Actually, that's a somewhat interesting question, and its answer is one reason the RT functions haven't been back-filled.

And honestly the best place to ask the question is probably a site like "Tom's Hardware". But I'll give a shot at a 50,000 ft view explanation.

The answer is that you can treat it as monotonically increasing, fairly high resolution, with variable accuracy under less than 100% load, moderated by thermal and other power management considerations.

Intel chips in general don't have as accurate real time clocks as even the older PPC systems, which had specific direct support in non- switched support chips.

By contrast, the more accurate clocks on Intel are generally implemented using cycle counters (TSC style), and doing a bunch of math to account for entry and exits for various C states.

In addition, the actual counters are not technically monotonic; that is, there is a jitter in accuracy which is relative to the ratio between two MSRs on the CPU, and that's used to "adjust" the TSC, e.g. when events like the HPET timer, which is lower resolution, wakes the CPU out of a power management C state, such as "deep C4".

In addition, modern CPUs support "burst modes", where they will internally overclock within their thermal envelope, while under load, and likewise they will internally reduce voltage and retard the clock under thermal pressure or reduced load.

All of this code is outside the kernel proper, and uses proprietary information from the CPU vendor, and is intimately tied to the hardware.

Ultimately, the code is very complicated to do what it does, and what it does as far as timers is model the power state and state transition latencies with sufficient precision that what you end up with is a fairly accurate clock at the time you read it.

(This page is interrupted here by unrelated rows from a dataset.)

(** ** Bot filter *)

(** C8: a request whose user agent matches the crawler list leaves the
    three collections exactly as they were, in either tracker; and no
    tracking call ever stores a presence or visit record whose user agent
    is a crawler's. *)
Theorem C8_bots_never_recorded (lib : Lib) (c : Tick) (req : Request) (db : Db) :
  (isBot (userAgentString req) = true ->
   trackOnlineUser lib c req db = db /\ trackVisitor lib c req db = db) /\
  (botFree db ->
   botFree (trackOnlineUser lib c req db) /\ botFree (trackVisitor lib c req db)).
Proof.
  split.
  - intros Hbot. unfold trackOnlineUser, trackVisitor. rewrite Hbot.
    split; by case_match.
  - intros [Ho Hv]. split.
    + unfold trackOnlineUser.
      destruct (skipOnline (path req)); [done|].
      destruct (isBot (userAgentString req)) eqn:Hbot; [done|].
      split; [|exact Hv]. simpl.
      destruct (upsertOnline_lookup lib c req (onlineUsers db)) as (d & -> & _ & Hua & _).
      intros k d' [[<- <-] | [_ Hk]]%lookup_insert_Some; [by rewrite Hua | eauto].
    + destruct (skipVisitor (path req)) eqn:Hskip;
        [unfold trackVisitor; by rewrite Hskip|].
      destruct (isBot (userAgentString req)) eqn:Hbot;
        [unfold trackVisitor; by rewrite Hskip, Hbot|].
      destruct (trackVisitor_record lib c req db (conj Hskip Hbot))
        as (v' & E & Hua & Hfl & _).
      destruct (trackVisitor_tracked lib c req db (conj Hskip Hbot)) as [_ Eo].
      split; [by rewrite Eo|]. rewrite E.
      intros k v [[<- <-] | [_ Hk]]%lookup_insert_Some; [|eauto].
      by rewrite Hua, Hfl.
Qed.

(** A run of C8: Googlebot asks for the home page of a site with one
    visitor on record. *)
Lemma C8_bots_never_recorded_witness :
  let db := analytics Sample.lib (mkTick 1000 "0.25") (mkTick 1001 "0.75")
              (Sample.browse "/" (Some "sess-1") Sample.firefox) emptyDb in
  analytics Sample.lib (mkTick 2000 "0.5") (mkTick 2001 "0.125")
    (Sample.browse "/" (Some "sess-2") Sample.googlebot) db = db.
Proof.
  intros db. unfold analytics.
  destruct (C8_bots_never_recorded Sample.lib (mkTick 2000 "0.5")
              (Sample.browse "/" (Some "sess-2") Sample.googlebot) db) as [H1 _].
  destruct (C8_bots_never_recorded Sample.lib (mkTick 2001 "0.125")
              (Sample.browse "/" (Some "sess-2") Sample.googlebot) db) as [H2 _].
  rewrite (proj1 (H1 eq_refl)). exact (proj2 (H2 eq_refl)).
Defined.

(** ** Presence window *)

Lemma size_filter_values {K A} `{Countable K} (P : A -> Prop) `{!forall x, Decision (P x)}
    (m : gmap K A) :
  size (filter (fun kv => P kv.2) m) = length (filter P (map_to_list m).*2).
Proof.
  induction m as [|i x m Hi IH] using map_ind.
  - by rewrite map_filter_empty, map_to_list_empty.
  - rewrite (map_to_list_insert m i x Hi). simpl.
    rewrite map_filter_insert. simpl. destruct (decide (P x)) as [Hx|Hx].
    + rewrite filter_cons_True by done. simpl.
      rewrite map_size_insert_None; [by rewrite IH|].
      by rewrite map_lookup_filter, Hi.
    + rewrite filter_cons_False by done.
      rewrite delete_id by done. exact IH.
Qed.

Lemma filter_ext_elem {A} (P Q : A -> Prop) `{!forall x, Decision (P x)}
    `{!forall x, Decision (Q x)} (l : list A) :
  (forall x, x ∈ l -> P x <-> Q x) -> filter P l = filter Q l.
Proof.
  induction l as [|a l IH]; intros Hext; [done|].
  rewrite !filter_cons.
  rewrite IH by (intros x Hx; apply Hext; by right).
  destruct (decide (P a)) as [Ha|Ha], (decide (Q a)) as [Hb|Hb]; try done.
  - destruct Hb. apply Hext; [by left | done].
  - destruct Ha. apply Hext; [by left | done].
Qed.

Lemma size_insert_delete {A} (m : gmap string A) (i : string) (x : A) :
  size (<[i:=x]> m) = S (size (delete i m)).
Proof.
  rewrite <- insert_delete_eq. apply map_size_insert_None, lookup_delete_eq.
Qed.

(** C6: [getOnlineCount] is the number of presence records whose last
    activity lies in the trailing 30 minutes (no record being stamped later
    than the query); a record older than that does not count; and a tracked
    request of a session stamps its record with the time of the request, so
    that for the next 30 minutes the session counts once, on top of the
    other sessions. *)
Theorem C6_online_count :
  (forall now m,
     (forall k d, m !! k = Some d -> ou_lastActivity d ≤ now) ->
     getOnlineCount now m = length (recordsInWindow now m)) /\
  (forall now m sid d,
     m !! sid = Some d -> ou_lastActivity d < now - window ->
     getOnlineCount now m = getOnlineCount now (delete sid m)) /\
  (forall lib c req db sid,
     sessionID req = Some sid -> sid <> "" -> trackedOnline req ->
     let db' := trackOnlineUser lib c req db in
     (exists d, onlineUsers db' !! sid = Some d /\ ou_lastActivity d = VisitorTracking.now c) /\
     forall q, q - window ≤ VisitorTracking.now c ->
       getOnlineCount q (onlineUsers db')
         = S (getOnlineCount q (delete sid (onlineUsers db)))).
Proof.
  split; [|split].
  - intros now m Hle. unfold getOnlineCount, recordsInWindow.
    etrans; [exact (size_filter_values (fun d => now - window ≤ ou_lastActivity d) m)|].
    f_equal. apply filter_ext_elem. intros d Hd.
    apply list_elem_of_fmap in Hd as ([k d'] & -> & Hd).
    apply elem_of_map_to_list in Hd. unfold inWindow. simpl.
    specialize (Hle k d' Hd). lia.
  - intros now m sid d Hd Hold. unfold getOnlineCount.
    rewrite map_filter_delete_not; [done|].
    intros y Hy. simpl. simplify_eq. lia.
  - intros lib c req db sid Hsid Hne [Hskip Hbot] db'.
    assert (sessionIdOf c req = sid) as Hkey.
    { unfold sessionIdOf, or_else. by rewrite Hsid, (truthy_Some sid Hne). }
    assert (onlineUsers db' = upsertOnline lib c req (onlineUsers db)) as Hdb.
    { unfold db', trackOnlineUser. by rewrite Hskip, Hbot. }
    destruct (upsertOnline_lookup lib c req (onlineUsers db)) as (d & Hup & Ht & _).
    rewrite Hkey in Hup. rewrite Hdb, Hup. split.
    + exists d. by rewrite lookup_insert_eq.
    + intros q Hq. unfold getOnlineCount.
      rewrite map_filter_insert_True by (simpl; lia).
      rewrite size_insert_delete. by rewrite map_filter_delete.
Qed.

(** A run of C6: a session seen at t = 1000 ms is counted 30 minutes
    later, not one millisecond after that, and again once it has been seen
    anew. *)
Lemma C6_online_count_witness :
  let seen t db := trackOnlineUser Sample.lib (mkTick t "0.5")
                     (Sample.browse "/" (Some "sess-1") Sample.firefox) db in
  getOnlineCount 1801000 (onlineUsers (seen 1000 emptyDb)) = 1%nat /\
  getOnlineCount 1801001 (onlineUsers (seen 1000 emptyDb)) = 0%nat /\
  getOnlineCount 1801001 (onlineUsers (seen 1801001 (seen 1000 emptyDb))) = 1%nat.
Proof.
  intros seen. destruct C6_online_count as (_ & Hout & Hin).
  pose (req := Sample.browse "/" (Some "sess-1") Sample.firefox).
  assert (trackedOnline req) as Ht by (split; reflexivity).
  assert ("sess-1" <> "") as Hne by discriminate.
  split; [|split].
  - destruct (Hin Sample.lib (mkTick 1000 "0.5") req emptyDb "sess-1" eq_refl Hne Ht)
      as [_ Hq].
    unfold seen. fold req. rewrite (Hq 1801000) by (vm_compute; discriminate).
    reflexivity.
  - destruct (Hin Sample.lib (mkTick 1000 "0.5") req emptyDb "sess-1" eq_refl Hne Ht)
      as [(d & Hd & Hact) _].
    unfold seen. fold req. rewrite (Hout 1801001 _ "sess-1" d Hd)
      by (rewrite Hact; reflexivity).
    reflexivity.
  - destruct (Hin Sample.lib (mkTick 1801001 "0.5") req (seen 1000 emptyDb) "sess-1"
                eq_refl Hne Ht) as [_ Hq].
    unfold seen at 1. fold req. rewrite (Hq 1801001) by (vm_compute; discriminate).
    reflexivity.
Defined.

(** ** Visit log *)

Lemma sessionIdOf_present (c : Tick) (req : Request) (sid : string) :
  sessionID req = Some sid -> sid <> "" -> sessionIdOf c req = sid.
Proof.
  intros Hsid Hne. unfold sessionIdOf, or_else.
  by rewrite Hsid, (truthy_Some sid Hne).
Qed.

Lemma sessionIdOf_absent (c : Tick) (req : Request) :
  truthy (sessionID req) = false -> sessionIdOf c req = guestKey c.
Proof. intros H. unfold sessionIdOf, or_else. by rewrite H. Qed.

This is of course minus some accuracy for the cycle count for the instructions for the read and the math that happens to get it into an absolute time number, which might be happening at a clock rate other than the rated clock rate, if the CPU is bursting, thermal throttling, or under less than full load.

So the short answer after all that is "mostly accurate, but not as accurate as if there were dedicated high resolution RTC hardware, accessible on a fast bus, backing it up, independent of the CPU itself".

Most system designers these days claim that the unit of measure of system performance isn't its CPU clock speed, it's BTU and milliwatt- hours.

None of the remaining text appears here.